Two Weeks Later – September

If there is anything that I have learned about my crazy life, is to never get too settled in. Just when things seem to fall back in place again, there is always something that comes along to stir things up. It’s been a couple of weeks since my anemic incident and since Gianna lost the baby. We set up an appointment with a geneticist that her doctor recommended for us. We are set to see him later today and as always, I’m a bundle of nerves.

“Do you want to go surfing?” Taylor asks, emerging from my bedroom, and it’s like he’s reading my mind.

“Yes,” I exhale. “Definitely.”

We change into our wet suits and drive to the beach. With the slight change in the season, there have been fewer visitors recently, which has been nice. We’ve been able to hit up some of the more popular beaches without getting bombarded by huge crowds. We go our separate ways, each riding in different waves. I’m glad that Taylor left me alone for a little while. The great part about being friends for so long is that we can decipher what kind of mood the other is in. It’s nice not having to tell someone to leave you alone, that they already know to.

Taylor can tell that I have a lot on my mind. He has gratefully let me have some space the past few weeks. As much as I adore him and the company that he brings me, it’s been nice to be by myself without feeling guilty that I’m not spending time with him. I’m glad that he gets it. I’m glad that he gets me. It brings me great relief to know that he’s always there if I need him. 

We pack up our things, returning to my house. I make a pot of coffee while Taylor showers and take a seat out on my patio. Lost in thought, I hardly hear the sliding door open and shut. He sits down beside me, a cup of coffee in hand.

“Are you alright?” He asks gently.

“Yeah, just a lot on my mind.” I talk quietly and slowly, allowing my eyes to wander into the landscape.

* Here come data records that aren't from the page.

(** * ProseMirror mock code block: indentation commands

    A shallow embedding of [src/main.ts]: the two string helpers
    [getIndentText] and [getExistingIndent], the settings store with its
    two input listeners, the two editor commands [tabCommand] and
    [enterCommand], and the keymap [baseKeymapMinusEnter].

    The JavaScript built-ins the file calls ([String.prototype.search],
    [slice], [repeat], the [||] operator, object spread and property
    assignment) follow ECMAScript; the editing
    framework (states, transactions, the four base commands) is an interface
    the commands are written against. *)

From Stdlib Require Import List ZArith Bool Lia.
From Stdlib Require Import SpecFloat.
Import ListNotations.

Local Open Scope Z_scope.

(* ================================================================== *)
(** ** JavaScript values *)
(* ================================================================== *)

Module JS.

(** A string is a sequence of UTF-16 code units. *)
Definition char16 := N.
Definition jsstring := list char16.

(** A number is an IEEE 754 binary64 value; [spec_float] keeps NaN, the two
    infinities and the two zeros apart, as the language does. *)
Definition number := spec_float.

Definition prec : Z := 53.
Definition emax : Z := 1024.

(** The numbers of the language are the well-formed binary64 values. *)
Definition is_number (x : number) : bool := valid_binary prec emax x.

Inductive Error := RangeError.

(** Completion of a call: a value, or a thrown error. *)
Inductive completion (A : Type) :=
| Normal (a : A)
| Throw (e : Error).
Arguments Normal {A} a.
Arguments Throw {A} e.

“As I can imagine. I am always here to talk if you need me.” He shifts his weight in his chair causing me to look over at him. “You can’t keep things bottled up.”

I hate when he’s right. As much as I like to be lost in my own bubble, I know that I need to let him in and to let him be apart of my emotional stability. I smile at him and nod my head. I look out onto the horizon again, mustering up the strength to tell him what I’ve been holding in for so long.

“Okay, “ I find myself whispering. “There is something…that I want to tell…or I guess…talk to you about.”

He gives me a reassuring smile, allowing for me to continue.

“Well, it’s about Josiah. I hope I don’t scare you off.” I laugh nervously.

“You will never scare me off.” He states matter-of-factly, smiling.

“It pains me to admit this, but Josiah wasn’t always the most adoring person. From a young age, he was plagued with mental illness. He was never formally diagnosed, but suffered from frequent mood swings and panic attacks. He never felt “safe” anywhere. He was always on edge. He could never just sit down and relax.”

Taylor’s eyes soften almost immediately. I take a deep breath, composing myself before I continue.

“What really troubled me the most was if I was feeling down or was having an off day, he would pester me until I finally just told him what was wrong. It always frustrated me that he never gave me my space. I could barely walk out of the room without him having to know where I was. I blamed his clinginess a lot of different things, mostly the physical distance created in our relationship. He was gone for long periods of time leaving my on my own. I had to grow up and learn how to deal with things on my own without the help of anyone.”